Carole Clair: L’objectif premier de la Commission Médecine & Genre, c’est d’assurer cette intégration des connaissances sur l’influence du genre sur la santé là où c’est pertinent. Selon deux axes: tout d’abord, nous avons des heures de cours spécifiques «médecine et genre». Actuellement, quatre heures de cours ex-cathedra sont dédiées au genre dans le cursus, plus un séminaire d’une vingtaine d’heures et une heure de cours à option. D’autres cours abordent également la dimension du genre à travers la violence, la santé des minorités sexuelles ou encore les variations du développement sexuel en pédiatrie. De cette façon, nous cherchons aussi à susciter des projets de recherche, des travaux de master et des thèses dans ce domaine. Deuxième axe: renforcer l’intégration du genre dans l’enseignement des matières existantes, en cardiologie ou en oncologie par exemple. La rentrée 2018 va être capitale, puisque nous allons rencontrer chaque responsable de discipline, afin de réaliser un état des lieux de l’existant et des besoins de développement. Et s’il est important d’être critique, nous voulons surtout proposer des solutions.

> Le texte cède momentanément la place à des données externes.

(** * Indexed entropy coder: scalar and vectorised rANS orchestrators

    A shallow embedding of [src/compression/entropy_coding.py] and the
    properties its specification states about it.  Python exceptions and
    failed assertions are the [None] of the option monad; numpy arrays are
    a shape together with their cells in row-major order. *)

From Stdlib Require DecimalString DecimalNat DecimalFacts.
From Stdlib Require Import Ascii String ZArith List Bool Lia.
Import ListNotations.
Local Open Scope Z_scope.

(** ** Fallible computations *)

Notation "x <- e ;; k" :=
  (match e with Some x => k | None => None end)
  (at level 61, e at next level, right associativity).
Notation "' pat <- e ;; k" :=
  (match e with Some pat => k | None => None end)
  (at level 61, pat pattern, e at next level, right associativity).
Notation "'assert' b ;; k" :=
  (if (b : bool) then k else None)
  (at level 61, b at next level, right associativity).

Fixpoint mapM {A B} (f : A -> option B) (xs : list A) : option (list B) :=
  match xs with
  | [] => Some []
  | x :: xs' => y <- f x ;; ys <- mapM f xs' ;; Some (y :: ys)
  end.

(** [for x in xs: st = body(st, x)], stopping at the first failure. *)
Fixpoint for_each {St A} (body : St -> A -> option St) (xs : list A) (st : St)
  : option St :=
  match xs with
  | [] => Some st
  | x :: xs' => st' <- body st x ;; for_each body xs' st'
  end.

(** ** Python sequences *)

(** [xs[i]] for an integer [i]: negative indices count from the end,
    anything else out of range raises. *)
Definition py_index {A} (xs : list A) (i : Z) : option A :=
  let n := Z.of_nat (length xs) in
  if (0 <=? i) && (i <? n) then nth_error xs (Z.to_nat i)
  else if (- n <=? i) && (i <? 0) then nth_error xs (Z.to_nat (n + i))
  else None.

(** [xs[:stop]]; never raises. *)
Definition py_slice_to {A} (xs : list A) (stop : Z) : list A :=
  let n := Z.of_nat (length xs) in
  firstn (Z.to_nat (if stop <? 0 then Z.max 0 (n + stop) else stop)) xs.

(** [range(n)] *)
Definition range (n : nat) : list nat := seq 0 n.

(** ** numpy arrays *)

Record ndarray (cell : Type) : Type := mk_ndarray {
  shape : list nat;
  data : list cell
}.
Arguments mk_ndarray {cell} _ _.
Arguments shape {cell} _.
Arguments data {cell} _.

Definition size (sh : list nat) : nat := fold_right Nat.mul 1%nat sh.

(** Arrays built by numpy hold as many cells as their shape says. *)
Definition well_shaped {cell} (a : ndarray cell) : Prop :=
  length (data a) = size (shape a).

Definition flatten {cell} (a : ndarray cell) : ndarray cell :=
  mk_ndarray [size (shape a)] (data a).

(** [len(a)] of a one-dimensional array *)
Definition len {cell} (a : ndarray cell) : nat := hd 0%nat (shape a).

(** A numpy scalar is an array of shape [()] with one cell. *)
Definition scalar (v : Z) : ndarray Z := mk_ndarray [] [v].

(** [int(a)], [a.item()]: defined on one-cell arrays only. *)
Definition item (a : ndarray Z) : option Z :=
  match data a with [v] => Some v | _ => None end.

(** [astype(np.int32)] keeps the low 32 bits, two's complement. *)
Definition wrap_int32 (z : Z) : Z := (z + 2 ^ 31) mod 2 ^ 32 - 2 ^ 31.

(** Arithmetic on [int64] wraps around in the same way. *)
Definition wrap_int64 (z : Z) : Z := (z + 2 ^ 63) mod 2 ^ 64 - 2 ^ 63.

Definition astype_int32 (a : ndarray Z) : ndarray Z :=
  mk_ndarray (shape a) (map wrap_int32 (data a)).

(** Cells of a [float64] array.  Every double stored by the decoder comes
    from an integer, so a cell is represented by the integer value of the
    double. *)
Record float64 : Type := Float64 { float_value : Z }.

Joëlle Schwarz: A noter que nous recevons un coup de pouce de PROFILES, le nouveau référentiel des objectifs d’apprentissage pour la filière médicale en Suisse, puisque le genre fait partie de ses objectifs. De façon générale, les recommandations au niveau européen et national demandent d’améliorer la prise en compte du genre.
D’ailleurs, le «genre» est à la mode aujourd’hui, qu’on parle des mouvements LGBT, d’écriture inclusive et surtout du mouvement #metoo: votre projet en profite-t-il?
Joëlle Schwarz: #metoo est à la fois une chance et un piège: une chance, parce cela a (re)mis le genre à l’agenda, il y a désormais une volonté politique d’agir. Mais c’est aussi un piège, celui de lire le genre au travers du prisme idéologique, ce qui peut générer une certaine méfiance. Or, notre approche n’est pas revendicatrice, militante, mais scientifique.